Collected data entries:
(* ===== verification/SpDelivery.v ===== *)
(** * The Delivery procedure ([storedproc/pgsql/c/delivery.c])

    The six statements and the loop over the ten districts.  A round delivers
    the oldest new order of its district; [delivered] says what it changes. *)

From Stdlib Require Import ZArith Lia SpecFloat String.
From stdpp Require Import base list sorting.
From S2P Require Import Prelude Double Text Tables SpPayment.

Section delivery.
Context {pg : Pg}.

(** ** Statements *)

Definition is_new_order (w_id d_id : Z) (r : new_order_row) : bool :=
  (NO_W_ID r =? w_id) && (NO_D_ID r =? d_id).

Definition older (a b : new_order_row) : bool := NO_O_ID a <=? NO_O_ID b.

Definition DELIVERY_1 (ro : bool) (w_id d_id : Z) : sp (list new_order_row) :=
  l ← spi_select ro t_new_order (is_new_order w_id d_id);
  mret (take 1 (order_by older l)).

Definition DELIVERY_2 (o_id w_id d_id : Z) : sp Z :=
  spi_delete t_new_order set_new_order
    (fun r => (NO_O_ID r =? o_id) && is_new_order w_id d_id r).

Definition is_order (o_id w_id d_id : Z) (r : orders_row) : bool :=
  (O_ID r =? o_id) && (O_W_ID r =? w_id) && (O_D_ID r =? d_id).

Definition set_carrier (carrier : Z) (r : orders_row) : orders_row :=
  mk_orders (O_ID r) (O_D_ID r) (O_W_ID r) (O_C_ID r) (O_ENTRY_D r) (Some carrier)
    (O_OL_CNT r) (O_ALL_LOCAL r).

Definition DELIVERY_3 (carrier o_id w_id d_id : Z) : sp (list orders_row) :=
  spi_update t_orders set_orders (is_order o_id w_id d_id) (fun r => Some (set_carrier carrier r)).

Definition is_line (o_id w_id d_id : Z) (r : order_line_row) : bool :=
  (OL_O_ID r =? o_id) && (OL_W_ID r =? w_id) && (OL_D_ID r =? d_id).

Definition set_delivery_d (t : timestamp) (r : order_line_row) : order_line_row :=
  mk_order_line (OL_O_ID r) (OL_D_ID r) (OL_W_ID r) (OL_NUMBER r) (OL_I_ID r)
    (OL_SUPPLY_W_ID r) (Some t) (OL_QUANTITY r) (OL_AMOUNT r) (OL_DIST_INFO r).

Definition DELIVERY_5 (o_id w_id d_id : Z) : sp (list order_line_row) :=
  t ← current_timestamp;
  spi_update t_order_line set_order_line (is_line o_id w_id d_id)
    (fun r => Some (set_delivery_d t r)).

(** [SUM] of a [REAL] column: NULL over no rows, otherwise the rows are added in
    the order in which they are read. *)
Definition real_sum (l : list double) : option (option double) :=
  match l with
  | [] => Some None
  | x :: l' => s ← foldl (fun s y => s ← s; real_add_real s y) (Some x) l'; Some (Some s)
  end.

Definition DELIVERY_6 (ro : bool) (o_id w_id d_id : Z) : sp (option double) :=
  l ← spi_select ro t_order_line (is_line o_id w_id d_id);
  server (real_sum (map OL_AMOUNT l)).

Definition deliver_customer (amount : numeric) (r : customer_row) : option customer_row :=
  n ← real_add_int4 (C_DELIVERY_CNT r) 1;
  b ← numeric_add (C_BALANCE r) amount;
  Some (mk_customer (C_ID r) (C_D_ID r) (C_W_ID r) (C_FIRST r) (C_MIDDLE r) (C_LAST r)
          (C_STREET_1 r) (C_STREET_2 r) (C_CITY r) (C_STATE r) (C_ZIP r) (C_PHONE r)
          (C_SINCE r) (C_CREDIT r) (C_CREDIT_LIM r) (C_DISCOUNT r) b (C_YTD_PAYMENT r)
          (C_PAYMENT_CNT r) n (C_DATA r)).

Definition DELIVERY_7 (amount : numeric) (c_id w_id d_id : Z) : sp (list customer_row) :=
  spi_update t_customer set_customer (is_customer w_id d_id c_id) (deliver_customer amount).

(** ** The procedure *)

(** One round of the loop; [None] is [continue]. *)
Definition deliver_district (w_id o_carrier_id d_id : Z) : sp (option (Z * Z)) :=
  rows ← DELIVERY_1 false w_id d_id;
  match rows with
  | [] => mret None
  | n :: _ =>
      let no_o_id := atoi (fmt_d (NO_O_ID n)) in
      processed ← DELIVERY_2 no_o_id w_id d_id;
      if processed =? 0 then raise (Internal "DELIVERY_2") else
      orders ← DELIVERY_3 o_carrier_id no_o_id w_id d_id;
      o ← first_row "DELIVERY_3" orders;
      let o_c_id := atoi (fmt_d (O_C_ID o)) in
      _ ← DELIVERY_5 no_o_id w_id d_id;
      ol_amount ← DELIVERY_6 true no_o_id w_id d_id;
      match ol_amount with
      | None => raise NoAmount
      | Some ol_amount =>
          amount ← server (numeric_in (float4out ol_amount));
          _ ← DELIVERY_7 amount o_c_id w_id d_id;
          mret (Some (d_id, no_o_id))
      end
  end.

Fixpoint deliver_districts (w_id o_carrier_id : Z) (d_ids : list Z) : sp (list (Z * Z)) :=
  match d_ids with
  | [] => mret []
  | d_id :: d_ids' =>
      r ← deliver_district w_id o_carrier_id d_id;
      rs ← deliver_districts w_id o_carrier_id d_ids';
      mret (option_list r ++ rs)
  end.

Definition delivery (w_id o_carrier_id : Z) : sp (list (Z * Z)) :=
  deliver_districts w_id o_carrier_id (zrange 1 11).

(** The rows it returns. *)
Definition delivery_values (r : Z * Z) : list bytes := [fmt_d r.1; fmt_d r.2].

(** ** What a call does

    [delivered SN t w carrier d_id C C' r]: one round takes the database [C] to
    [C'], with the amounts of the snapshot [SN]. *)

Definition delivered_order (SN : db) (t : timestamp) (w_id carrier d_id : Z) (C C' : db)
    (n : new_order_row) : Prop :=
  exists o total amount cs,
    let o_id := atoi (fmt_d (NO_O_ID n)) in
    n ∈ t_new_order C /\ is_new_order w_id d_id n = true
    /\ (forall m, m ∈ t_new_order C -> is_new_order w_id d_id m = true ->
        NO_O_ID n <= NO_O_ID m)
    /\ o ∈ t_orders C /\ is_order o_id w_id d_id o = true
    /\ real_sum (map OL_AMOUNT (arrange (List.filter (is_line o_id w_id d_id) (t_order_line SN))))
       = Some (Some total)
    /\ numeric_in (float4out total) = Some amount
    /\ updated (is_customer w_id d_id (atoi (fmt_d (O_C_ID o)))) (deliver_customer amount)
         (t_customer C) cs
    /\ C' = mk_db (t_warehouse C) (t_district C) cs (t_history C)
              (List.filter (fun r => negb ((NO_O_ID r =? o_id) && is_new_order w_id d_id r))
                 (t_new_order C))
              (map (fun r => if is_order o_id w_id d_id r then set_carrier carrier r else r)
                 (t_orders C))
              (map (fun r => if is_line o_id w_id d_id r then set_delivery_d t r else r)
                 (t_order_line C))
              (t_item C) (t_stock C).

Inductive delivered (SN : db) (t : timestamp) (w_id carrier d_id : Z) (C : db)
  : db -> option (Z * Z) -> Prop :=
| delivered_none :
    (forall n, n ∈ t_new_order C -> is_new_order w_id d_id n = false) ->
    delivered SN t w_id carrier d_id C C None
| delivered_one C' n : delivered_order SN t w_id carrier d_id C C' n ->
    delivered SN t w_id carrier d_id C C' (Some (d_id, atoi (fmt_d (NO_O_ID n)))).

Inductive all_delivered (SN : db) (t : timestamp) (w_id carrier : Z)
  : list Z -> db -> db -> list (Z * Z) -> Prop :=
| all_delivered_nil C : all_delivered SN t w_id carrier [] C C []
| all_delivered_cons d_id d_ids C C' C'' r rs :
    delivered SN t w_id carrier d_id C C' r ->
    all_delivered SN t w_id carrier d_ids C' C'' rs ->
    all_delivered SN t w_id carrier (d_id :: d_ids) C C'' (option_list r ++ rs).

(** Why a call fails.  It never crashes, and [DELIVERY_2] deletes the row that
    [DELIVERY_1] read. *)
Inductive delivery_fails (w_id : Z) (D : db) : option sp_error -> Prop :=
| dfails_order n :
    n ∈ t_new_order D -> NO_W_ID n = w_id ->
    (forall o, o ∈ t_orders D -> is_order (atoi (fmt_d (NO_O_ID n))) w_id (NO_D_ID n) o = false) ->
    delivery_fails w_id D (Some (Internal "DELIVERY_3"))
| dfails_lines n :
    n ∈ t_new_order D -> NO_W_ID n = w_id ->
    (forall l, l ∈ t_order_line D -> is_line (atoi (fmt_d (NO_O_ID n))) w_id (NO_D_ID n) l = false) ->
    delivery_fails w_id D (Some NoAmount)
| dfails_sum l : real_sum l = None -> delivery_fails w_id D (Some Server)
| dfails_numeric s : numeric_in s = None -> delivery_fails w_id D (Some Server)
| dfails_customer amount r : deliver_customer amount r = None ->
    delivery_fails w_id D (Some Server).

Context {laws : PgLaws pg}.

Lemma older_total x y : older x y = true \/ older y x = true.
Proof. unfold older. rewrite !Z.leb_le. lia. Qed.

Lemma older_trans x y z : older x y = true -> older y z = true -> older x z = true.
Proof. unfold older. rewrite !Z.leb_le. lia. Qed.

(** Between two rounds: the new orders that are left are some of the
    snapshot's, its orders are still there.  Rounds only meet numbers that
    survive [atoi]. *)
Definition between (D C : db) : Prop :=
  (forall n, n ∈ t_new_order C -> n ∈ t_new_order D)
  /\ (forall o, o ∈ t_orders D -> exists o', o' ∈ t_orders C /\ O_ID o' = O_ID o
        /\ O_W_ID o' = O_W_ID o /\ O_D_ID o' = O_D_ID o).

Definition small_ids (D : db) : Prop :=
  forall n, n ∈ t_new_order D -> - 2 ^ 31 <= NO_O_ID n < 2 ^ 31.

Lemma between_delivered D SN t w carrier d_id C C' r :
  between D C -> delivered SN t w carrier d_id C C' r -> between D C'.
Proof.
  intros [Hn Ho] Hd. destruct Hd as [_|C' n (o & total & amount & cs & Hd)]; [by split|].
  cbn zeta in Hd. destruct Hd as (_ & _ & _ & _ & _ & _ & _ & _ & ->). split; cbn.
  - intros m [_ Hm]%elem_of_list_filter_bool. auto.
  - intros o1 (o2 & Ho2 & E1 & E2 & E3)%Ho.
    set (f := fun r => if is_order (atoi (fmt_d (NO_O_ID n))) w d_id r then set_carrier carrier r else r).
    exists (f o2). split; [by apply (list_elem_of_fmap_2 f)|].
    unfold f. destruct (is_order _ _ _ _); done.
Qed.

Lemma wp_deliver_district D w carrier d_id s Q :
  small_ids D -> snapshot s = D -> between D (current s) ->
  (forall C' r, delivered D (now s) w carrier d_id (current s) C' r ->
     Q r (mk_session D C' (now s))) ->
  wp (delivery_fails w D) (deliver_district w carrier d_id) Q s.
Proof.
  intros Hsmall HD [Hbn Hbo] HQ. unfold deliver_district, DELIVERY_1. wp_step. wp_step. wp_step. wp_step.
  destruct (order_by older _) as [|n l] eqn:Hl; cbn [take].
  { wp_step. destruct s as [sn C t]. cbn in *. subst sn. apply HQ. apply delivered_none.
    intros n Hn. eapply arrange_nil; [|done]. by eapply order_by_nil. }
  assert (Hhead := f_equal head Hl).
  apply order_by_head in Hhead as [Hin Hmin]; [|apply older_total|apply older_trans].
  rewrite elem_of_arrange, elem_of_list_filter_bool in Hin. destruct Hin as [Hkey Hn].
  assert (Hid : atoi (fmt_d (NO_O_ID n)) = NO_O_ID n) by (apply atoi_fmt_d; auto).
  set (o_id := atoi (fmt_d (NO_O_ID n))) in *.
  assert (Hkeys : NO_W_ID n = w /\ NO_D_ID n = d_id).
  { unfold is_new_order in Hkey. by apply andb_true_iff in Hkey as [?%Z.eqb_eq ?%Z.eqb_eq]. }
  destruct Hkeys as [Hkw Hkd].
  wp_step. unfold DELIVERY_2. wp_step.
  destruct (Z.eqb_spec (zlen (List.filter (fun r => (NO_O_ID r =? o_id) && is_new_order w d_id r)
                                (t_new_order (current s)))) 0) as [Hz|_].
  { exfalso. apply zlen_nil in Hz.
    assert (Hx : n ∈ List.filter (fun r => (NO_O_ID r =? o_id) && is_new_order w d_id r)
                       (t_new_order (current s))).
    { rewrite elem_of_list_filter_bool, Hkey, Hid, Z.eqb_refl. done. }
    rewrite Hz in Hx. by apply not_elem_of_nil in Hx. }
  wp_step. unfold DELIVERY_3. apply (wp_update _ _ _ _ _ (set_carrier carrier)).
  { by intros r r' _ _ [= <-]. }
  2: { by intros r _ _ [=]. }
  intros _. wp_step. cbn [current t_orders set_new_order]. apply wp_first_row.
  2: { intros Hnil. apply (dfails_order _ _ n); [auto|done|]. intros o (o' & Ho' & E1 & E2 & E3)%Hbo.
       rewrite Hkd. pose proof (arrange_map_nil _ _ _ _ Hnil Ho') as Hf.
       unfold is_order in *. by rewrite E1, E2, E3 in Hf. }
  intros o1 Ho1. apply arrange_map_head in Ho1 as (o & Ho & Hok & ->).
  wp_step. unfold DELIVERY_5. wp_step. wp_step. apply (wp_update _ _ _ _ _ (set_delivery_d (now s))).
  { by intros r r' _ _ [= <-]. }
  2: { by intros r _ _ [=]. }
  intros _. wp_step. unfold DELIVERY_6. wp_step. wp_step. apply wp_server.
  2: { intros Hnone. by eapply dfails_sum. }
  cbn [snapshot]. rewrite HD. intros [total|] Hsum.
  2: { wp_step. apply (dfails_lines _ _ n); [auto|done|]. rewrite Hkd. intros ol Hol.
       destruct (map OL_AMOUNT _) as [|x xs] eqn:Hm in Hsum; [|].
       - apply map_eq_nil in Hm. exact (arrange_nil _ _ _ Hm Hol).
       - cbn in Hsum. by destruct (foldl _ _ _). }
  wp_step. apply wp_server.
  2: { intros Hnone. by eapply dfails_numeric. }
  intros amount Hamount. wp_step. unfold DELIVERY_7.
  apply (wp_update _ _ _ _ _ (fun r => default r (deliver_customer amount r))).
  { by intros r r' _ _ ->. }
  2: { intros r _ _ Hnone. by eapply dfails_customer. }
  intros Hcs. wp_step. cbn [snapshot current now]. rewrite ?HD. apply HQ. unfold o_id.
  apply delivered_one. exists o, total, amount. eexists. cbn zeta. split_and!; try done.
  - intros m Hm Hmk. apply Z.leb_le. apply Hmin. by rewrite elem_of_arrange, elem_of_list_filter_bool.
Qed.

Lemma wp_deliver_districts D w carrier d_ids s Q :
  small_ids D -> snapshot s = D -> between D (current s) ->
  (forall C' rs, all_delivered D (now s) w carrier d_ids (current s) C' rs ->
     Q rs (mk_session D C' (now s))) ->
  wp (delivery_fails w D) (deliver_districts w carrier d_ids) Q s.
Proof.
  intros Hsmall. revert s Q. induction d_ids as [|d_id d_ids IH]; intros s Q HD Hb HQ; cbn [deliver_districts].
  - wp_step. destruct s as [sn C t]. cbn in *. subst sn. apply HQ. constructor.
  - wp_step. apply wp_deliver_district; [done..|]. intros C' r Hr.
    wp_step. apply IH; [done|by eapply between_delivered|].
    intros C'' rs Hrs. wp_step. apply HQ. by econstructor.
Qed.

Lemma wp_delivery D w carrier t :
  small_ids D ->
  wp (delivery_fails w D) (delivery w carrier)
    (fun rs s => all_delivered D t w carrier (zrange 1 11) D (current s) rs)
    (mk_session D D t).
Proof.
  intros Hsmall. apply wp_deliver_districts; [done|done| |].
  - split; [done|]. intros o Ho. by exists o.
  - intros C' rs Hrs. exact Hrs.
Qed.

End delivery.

- [Your objective]:
Determine how many of the lines above include the word "assert", then give that number and nothing else.

- [Problem solution]:
4